(Records from a data source)

=== Section Start ===

(* ===== verification/Forkable.v ===== *)
(** * The forkable handler ([forkable/forkable.go], [forkable/options.go])

    [Forkable] receives blocks, keeps them in a fork database and calls its
    handler with the steps (new, undo, irreversible, stalled) that keep a
    consumer on the longest chain.

    The database, the segments and the memoized longest chain share pointers to
    [ForkableBlock]s, whose [sentAsNew] flag is updated in place: the model has
    a heap of them, and the objects of the database are locations.  The wall
    clock is an input of [ProcessBlock].  Log statements are left out. *)

From S2P Require Import Prelude Loops GoStrings Types ForkDB.

Record ForkableBlock (O : Type) := mkForkableBlock {
  fb_Block : Block;
  fb_Obj : option O;
  sentAsNew : bool;
}.
Arguments mkForkableBlock {O}. Arguments fb_Block {O}. Arguments fb_Obj {O}.
Arguments sentAsNew {O}.

Definition loc : Type := nat.

(** The fields of [Forkable] that only the options set. *)
Record Config := mkConfig {
  filterSteps : Z;
  ensureBlockFlows : BlockRef;
  ensureAllBlocksTriggerLongestChain : bool;
  holdBlocksUntilLIB : bool;
  keptFinalBlocks : Z;
  includeInitialLIB : bool;
  failOnUnlinkableBlocksCount : Z;
  failOnUnlinkableBlocksGracePeriod : Z;
  warnOnUnlinkableBlocksCount : Z;
}.

(** The fields [ProcessBlock] updates, the heap and the handler's state. *)
Record Forkable (O HS : Type) := mkForkable {
  heap : gmap loc (ForkableBlock O);
  hstate : HS;
  forkDB : ForkDB loc;
  lastBlockSent : option Block;
  lastLIBSeen : BlockRef;
  ensureBlockFlowed : bool;
  consecutiveUnlinkableBlocks : Z;
  unlinkableBlocksSince : Z;
  lastLongestChain : option (list (ForkBlock loc));
}.
Arguments mkForkable {O HS}. Arguments heap {O HS}. Arguments hstate {O HS}.
Arguments forkDB {O HS}. Arguments lastBlockSent {O HS}. Arguments lastLIBSeen {O HS}.
Arguments ensureBlockFlowed {O HS}. Arguments consecutiveUnlinkableBlocks {O HS}.
Arguments unlinkableBlocksSince {O HS}. Arguments lastLongestChain {O HS}.
(* ===== verification/ForkableInv.v ===== *)
(** * The invariant of the forkable

    [unum] numbers the blocks of the chain: the only assumption on the input is
    that a block ID always comes with the same number, above its parent's
    ([good]).  [Inv] relates the state of the forkable to the view of a consumer
    that replayed its events. *)

From S2P Require Import Prelude Loops GoStrings Types ForkDB ForkDBFacts Forkable Consumer ForkableFacts.

Section Inv.
Context {O : Type} `{Protocol} (unum : string -> Z) (unum_pos : forall x, 0 <= unum x).

Notation Fk := (Forkable O (list (event O))).
Notation Heap := (gmap loc (ForkableBlock O)).
Implicit Types (p : Fk) (hp : Heap) (db : ForkDB loc).

Record good (b : Block) : Prop := {
  g_id : Id b <> "";
  g_parent : ParentId b <> "";
  g_num : Number b = unum (Id b);
  g_dec : unum (ParentId b) < unum (Id b);
  g_lib : 0 <= LibNum b <= Number b;
}.

(** The block a linked ID stands for, and whether it was sent. *)
Definition fb_of hp db (x : string) (fb : ForkableBlock O) : Prop :=
  exists l, object db x = Some l /\ hp !! l = Some fb.

Definition sent hp db (x : string) : Prop := exists fb, fb_of hp db x fb /\ sentAsNew fb = true.

Record db_ok hp db : Prop := {
  d_link : forall x y, links db !! x = Some y -> exists fb, fb_of hp db x fb /\
    good (fb_Block fb) /\ Id (fb_Block fb) = x /\ ParentId (fb_Block fb) = y;
  d_num : forall x n, nums db !! x = Some n -> n = unum x /\ x <> "";
  d_numd : forall x y, links db !! x = Some y -> is_Some (nums db !! x);
  d_lib : LIBID db <> "" /\ 0 <= LIBNum db <= unum (LIBID db);
}.

(** A memoized longest chain that starts on the LIB is a path of the database. *)
Definition node_of db (nb : ForkBlock loc) (x : string) : Prop :=
  BlockID nb = x /\ Object nb = object db x /\ PreviousBlockID nb = link db x.

Definition chain_at db (x : string) (l : list string) (chain : list (ForkBlock loc)) : Prop :=
  path db x l (LIBID db) /\ Forall2 (node_of db) chain (reverse l).

Definition memo_ok db (memo : option (list (ForkBlock loc))) : Prop :=
  match memo with
  | Some ((b0 :: _) as chain) =>
      PreviousBlockID b0 = LIBID db -> exists x l, chain_at db x l chain
  | _ => True
  end.

Record Inv (v0 : View) (pending : list string) p : Prop := {
  I_db : db_ok (heap p) (forkDB p);
  I_closed : forall x y, links (forkDB p) !! x = Some y -> sent (heap p) (forkDB p) x ->
    (is_Some (links (forkDB p) !! y) /\ sent (heap p) (forkDB p) y) \/
    y = LIBID (forkDB p) \/ unum y < LIBNum (forkDB p);
  I_last :
    match lastBlockSent p with
    | None => pending = [] /\
        forall x y, links (forkDB p) !! x = Some y -> ~ sent (heap p) (forkDB p) x
    | Some lst => path (forkDB p) (Id lst) pending (LIBID (forkDB p)) /\
        Forall (sent (heap p) (forkDB p)) pending
    end;
  I_memo : memo_ok (forkDB p) (lastLongestChain p);
  I_seen : ID (lastLIBSeen p) = LIBID (forkDB p);
  I_view : consume v0 (reverse (hstate p)) = Some (mkView (LIBID (forkDB p)) pending);
}.

(** ** Facts about a sound database *)

Lemma fb_of_fun hp db x a b : fb_of hp db x a -> fb_of hp db x b -> a = b.
Proof. intros (l & H1 & H2) (k & H3 & H4). simplify_eq. done. Qed.

Lemma db_link_dec hp db x y : db_ok hp db -> links db !! x = Some y ->
  unum y < unum x /\ x <> "" /\ y <> "".
Proof.
  intros Hd Hx. destruct (d_link _ _ Hd _ _ Hx) as (fb & _ & [] & <- & <-). done.
Qed.

Lemma db_path_dec hp db x l y : db_ok hp db -> path db x l y -> l <> [] -> unum y < unum x.
Proof.
  intros Hd. induction 1 as [x|x q l y Hx Hp IH]; intros Hl; [done|].
  destruct (db_link_dec _ _ _ _ Hd Hx) as [Hlt _].
  destruct l as [|a l]; [by inversion Hp; subst|]. specialize (IH ltac:(done)). lia.
Qed.

Lemma db_path_le hp db x l y : db_ok hp db -> path db x l y -> unum y <= unum x.
Proof.
  intros Hd Hp. destruct l as [|a l]; [inversion Hp; lia|].
  pose proof (db_path_dec _ _ _ _ _ Hd Hp ltac:(done)). lia.
Qed.

Lemma db_path_elem hp db x l y a : db_ok hp db -> path db x l y -> a ∈ l -> unum y < unum a.
Proof.
  intros Hd Hp Ha. destruct (path_split _ _ _ _ _ Hp Ha) as (l1 & l2 & -> & _ & H2).
  by eapply db_path_dec.
Qed.

Lemma db_path_unique hp db x l k y : db_ok hp db -> path db x l y -> path db x k y -> l = k.
Proof.
  intros Hd H1 H2. destruct (path_compare _ _ _ _ _ _ H1 H2) as [(r & -> & Hr)|(r & -> & Hr)];
    (destruct r as [|a r]; [by rewrite app_nil_r|]);
    pose proof (db_path_dec _ _ _ _ _ Hd Hr ltac:(done)); lia.
Qed.

Lemma db_path_NoDup hp db x l y : db_ok hp db -> path db x l y -> NoDup l.
Proof.
  intros Hd. induction 1 as [x|x q l y Hx Hp IH]; constructor; [|done].
  intros Hin. destruct (path_split _ _ _ _ _ Hp Hin) as (l1 & l2 & _ & H1 & _).
  pose proof (db_path_le _ _ _ _ _ Hd H1). destruct (db_link_dec _ _ _ _ Hd Hx). lia.
Qed.

Lemma db_links_empty hp db : db_ok hp db -> links db !! "" = None.
Proof.
  intros Hd. apply eq_None_not_Some. intros [y Hy]. by destruct (db_link_dec _ _ _ _ Hd Hy) as (_ & ? & _).
Qed.

Lemma db_heights hp db : db_ok hp db -> heights db.
Proof.
  intros Hd. split.
  - intros x q n m Hx Hn Hm. apply (d_num _ _ Hd) in Hn as [-> _], Hm as [-> _].
    by apply (db_link_dec _ _ _ _ Hd).
  - intros x n Hn. apply (d_num _ _ Hd) in Hn as [-> _]. apply unum_pos.
  - apply eq_None_not_Some. intros [n Hn]. by apply (d_num _ _ Hd) in Hn as [_ ?].
Qed.

Lemma db_num hp db x y : db_ok hp db -> links db !! x = Some y -> num db x = unum x.
Proof.
  intros Hd Hx. destruct (d_numd _ _ Hd _ _ Hx) as [n Hn]. unfold num. rewrite Hn. cbn.
  by destruct (d_num _ _ Hd _ _ Hn).
Qed.

Lemma db_wf hp db : db_ok hp db -> wf (mkForkDB (links db) (nums db) (∅ : gmap string (option loc)) (libRef db)).
Proof.
  intros Hd. split; cbn.
  - by eapply db_links_empty.
  - intros x Hx. destruct (db_link_dec _ _ _ _ Hd Hx). lia.
  - by apply (d_numd _ _ Hd).
  - intros x o Hx. by rewrite lookup_empty in Hx.
Qed.

Lemma db_rooted hp db x : db_ok hp db -> exists l y, rooted db x l y.
Proof.
  intros Hd. apply heights_rooted; [by eapply db_heights|]. intros a b. apply (d_numd _ _ Hd).
Qed.

Lemma HasLIB_ok hp db : db_ok hp db -> HasLIB db = true.
Proof.
  intros Hd. unfold HasLIB, EqualsBlockRefs. cbn.
  rewrite (bool_decide_false (ID (libRef db) = "")) by apply (d_lib _ _ Hd).
  by rewrite andb_false_r.
Qed.

(** The nodes of a segment of the database. *)
Lemma seg_nodes_of db n l x y : path db x l y -> Forall2 (node_of db) (seg_nodes db n l) l.
Proof.
  intros Hp. revert n. induction Hp as [x|x q l y Hx Hp IH]; intros n; constructor; [|apply IH].
  done.
Qed.

Lemma Forall2_reverse {A B} (P : A -> B -> Prop) l k :
  Forall2 P l k -> Forall2 P (reverse l) (reverse k).
Proof.
  induction 1 as [|a b l k Hab _ IH]; [constructor|]. rewrite !reverse_cons.
  by apply Forall2_app; [|repeat constructor].
Qed.

(** The blocks of a run of linked IDs. *)
Definition blk_of hp db (x : string) (fb : ForkableBlock O) : Prop :=
  fb_of hp db x fb /\ Id (fb_Block fb) = x /\ links db !! x = Some (ParentId (fb_Block fb)).

Lemma linked_block hp db x y : db_ok hp db -> links db !! x = Some y -> exists fb, blk_of hp db x fb.
Proof.
  intros Hd Hx. destruct (d_link _ _ Hd _ _ Hx) as (fb & Hfb & _ & Hid & Hp).
  exists fb. split; [done|]. split; [done|]. by rewrite Hp.
Qed.

Lemma path_blocks hp db x l y : db_ok hp db -> path db x l y ->
  exists fbs, Forall2 (blk_of hp db) l fbs.
Proof.
  intros Hd. induction 1 as [x|x q l y Hx Hp (fbs & IH)]; [by exists []|].
  destruct (linked_block _ _ _ _ Hd Hx) as [fb Hfb]. exists (fb :: fbs). by constructor.
Qed.

Lemma blk_ids hp db l fbs : Forall2 (blk_of hp db) l fbs -> Id <$> (fb_Block <$> fbs) = l.
Proof. induction 1 as [|x fb l fbs (_ & Hid & _) _ IH]; [done|]. cbn. by rewrite Hid, IH. Qed.

Lemma chained_snoc top bs b :
  chained top bs -> ParentId b = default top (last (Id <$> bs)) -> chained top (bs ++ [b]).
Proof.
  revert top. induction bs as [|c bs IH]; intros top Hc Hp; [done|].
  destruct Hc as [Hc Hc']. split; [done|]. apply IH; [done|]. rewrite Hp.
  destruct bs as [|d bs]; [done|]. cbn [fmap list_fmap].
  change (last (Id c :: Id d :: (Id <$> bs))) with (last (Id d :: (Id <$> bs))).
  by destruct (last (Id d :: (Id <$> bs))) eqn:E; [|apply last_None in E].
Qed.

Lemma path_head_default db x l y : path db x l y -> default y (head l) = x.
Proof. by inversion 1. Qed.

(** Read from the oldest block, the blocks of a path are a chain on its end. *)
Lemma path_chained hp db x l y fbs : path db x l y -> Forall2 (blk_of hp db) l fbs ->
  chained y (fb_Block <$> reverse fbs).
Proof.
  intros Hp. revert fbs. induction Hp as [x|x q l y Hx Hp IH]; intros fbs HF;
    inversion HF as [|? fb ? fbs' Hfb HF']; subst; [done|].
  rewrite reverse_cons, fmap_app. apply chained_snoc; [by apply IH|].
  destruct Hfb as (_ & _ & Hl). rewrite !fmap_reverse, last_reverse, (blk_ids _ _ _ _ HF').
  rewrite (path_head_default _ _ _ _ Hp). congruence.
Qed.

Lemma nodes_at p l chain fbs :
  Forall2 (node_of (forkDB p)) chain l -> Forall2 (blk_of (heap p) (forkDB p)) l fbs ->
  Forall2 (node_at p) chain fbs.
Proof.
  intros HF. revert fbs. induction HF as [|nb x chain l (_ & Ho & _) _ IH]; intros fbs HB;
    inversion HB as [|? fb ? fbs' ((k & H1 & H2) & _) HB']; subst; constructor; [|by apply IH].
  exists k. by rewrite Ho.
Qed.

#[export] Instance sent_dec hp db x : Decision (sent hp db x).
Proof.
  destruct (object db x) as [l|] eqn:E1.
  2: { right. intros (fb & (l & H1 & _) & _). congruence. }
  destruct (hp !! l) as [fb|] eqn:E2.
  2: { right. intros (fb & (k & H1 & H2) & _). congruence. }
  destruct (sentAsNew fb) eqn:E3; [left; by exists fb; split; [exists l|]|].
  right. intros (fb' & (k & H1 & H2) & H3). congruence.
Defined.
End Inv.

=== Section End ===

Exercise description
Where a line in the records above includes the string "Prelude", show it.

Solution to the exercise
From S2P Require Import Prelude Loops GoStrings Types ForkDB.
From S2P Require Import Prelude Loops GoStrings Types ForkDB ForkDBFacts Forkable Consumer ForkableFacts.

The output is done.